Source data
===============

(** A seeded index: five candidates, by descending score. *)
Definition candidates : list ScoredRecord :=
  [ candidate "sop-7" (Num (93 # 100) eq_refl) "Check every pointer before use.";
    candidate "sop-2" (Num (81 # 100) eq_refl) "Log the request identifier.";
    candidate "sop-9" (Num (64 # 100) eq_refl) "Prefer early returns.";
    candidate "sop-4" (Num (40 # 100) eq_refl) "Name constants.";
    candidate "sop-1" (Num (12 # 100) eq_refl) "Keep functions short." ].

(** An index that answers a query with its [topK] best candidates. *)
Definition seeded (stored : list ScoredRecord) : Index :=
  {| query := λ opts, Ok {| matches := Some (take (topK opts) stored) |} |}.

Definition unreachable : Error := mkError "Error" "connection refused".

(** An index that cannot be reached. *)
Definition offline : Index := {| query := λ _, Throw unreachable |}.

Definition clientOf (i : Index) : Pinecone := {| index := λ _, Ok i |}.

Definition host : string := "sop-embeddings-2vib48a.svc.aped-4627-b74a.pinecone.io".

(** A deployment where everything works. *)
Definition healthy : Env :=
  {| getInput := inputs "pc-key" host "";
     pipeline := λ _ _, Ok encoder;
     newPinecone := λ _, Ok (clientOf (seeded candidates)) |}.

(** The same deployment without the credential. *)
Definition noCredential : Env :=
  {| getInput := inputs "" host "";
     pipeline := λ _ _, Ok encoder;
     newPinecone := λ _, Ok (clientOf (seeded candidates)) |}.

Definition modelMissing : Error := mkError "Error" "could not load the model".

(** A deployment whose encoder cannot be built. *)
Definition noEncoder : Env :=
  {| getInput := inputs "pc-key" host "";
     pipeline := λ _ _, Throw modelMissing;
     newPinecone := λ _, Ok (clientOf (seeded candidates)) |}.

(** A deployment whose index cannot be reached. *)
Definition noIndex : Env :=
  {| getInput := inputs "pc-key" host "";
     pipeline := λ _ _, Ok encoder;
     newPinecone := λ _, Ok (clientOf offline) |}.

(** The state after the client was built and [index] threw. *)
Definition halfInitialized : State :=
  {| embedder := None; pineconeClient := Some (clientOf offline);
     pineconeIndex := None; trace := [] |}.

(** An SOP whose id is the empty string. *)
Definition blankId : SOP := {| text := "t"; id := Some ""; score := None; metadata := None |}.

(** SOPs whose scores [toFixed] does not put in fixed-point notation. *)
Definition scored (x : number) : SOP :=
  {| text := "t"; id := None; score := Some x; metadata := None |}.

(** An index that answers every query with all it stores, whatever
    [topK] is, and a deployment on it. *)
Definition generous (stored : list ScoredRecord) : Index :=
  {| query := λ _, Ok {| matches := Some stored |} |}.

Definition unbounded : Env :=
  {| getInput := inputs "pc-key" host "";
     pipeline := λ _ _, Ok encoder;
     newPinecone := λ _, Ok (clientOf (generous candidates)) |}.

End SopExamples.

(** ** Notions the properties are stated with *)

(** The in-order concatenation of text fragments. *)
Definition concatenation (fragments : list string) : string :=
  foldr String.append "" fragments.

Section Notions.
Import SopRetriever.

(** The contract of the vector index: a query returns at most [topK]
    matches. *)
Definition honoursTopK (i : Index) : Prop :=
  ∀ opts resp ms,
    query i opts = Ok resp → matches resp = Some ms → (length ms ≤ topK opts)%nat.

(** Every index a call can reach honours the contract: the one already
    connected, and any the Pinecone client hands out. *)
Definition indexesHonourTopK (env : Env) (st : State) : Prop :=
  (∀ i, pineconeIndex st = Some i → honoursTopK i)
  ∧ (∀ apiKey c indexName i,
       newPinecone env apiKey = Ok c → index c indexName = Ok i → honoursTopK i).

(** The mapping of a match in the words of the specification:
    [{text: metadata.text or "", id: match.id, score: match.score,
      metadata: match.metadata}]. *)
Definition sopImage (m : ScoredRecord) : SOP :=
  {| text := default "" (match_metadata m ≫= (λ md : Metadata, md !! "text"));
     id := Some (match_id m);
     score := match_score m;
     metadata := match_metadata m |}.

(** The query [getRelevantSops] sends for a vector. *)
Definition topThree (v : list number) : QueryOptions :=
  {| vector := v; topK := 3; includeMetadata := true |}.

===============

The required output is every line above from the one with "(Num (64 # 100)" down to the one with "(** An index that cannot be reached. *)", restated word for word, ends included.

    candidate "sop-9" (Num (64 # 100) eq_refl) "Prefer early returns.";
    candidate "sop-4" (Num (40 # 100) eq_refl) "Name constants.";
    candidate "sop-1" (Num (12 # 100) eq_refl) "Keep functions short." ].

(** An index that answers a query with its [topK] best candidates. *)
Definition seeded (stored : list ScoredRecord) : Index :=
  {| query := λ opts, Ok {| matches := Some (take (topK opts) stored) |} |}.

Definition unreachable : Error := mkError "Error" "connection refused".

(** An index that cannot be reached. *)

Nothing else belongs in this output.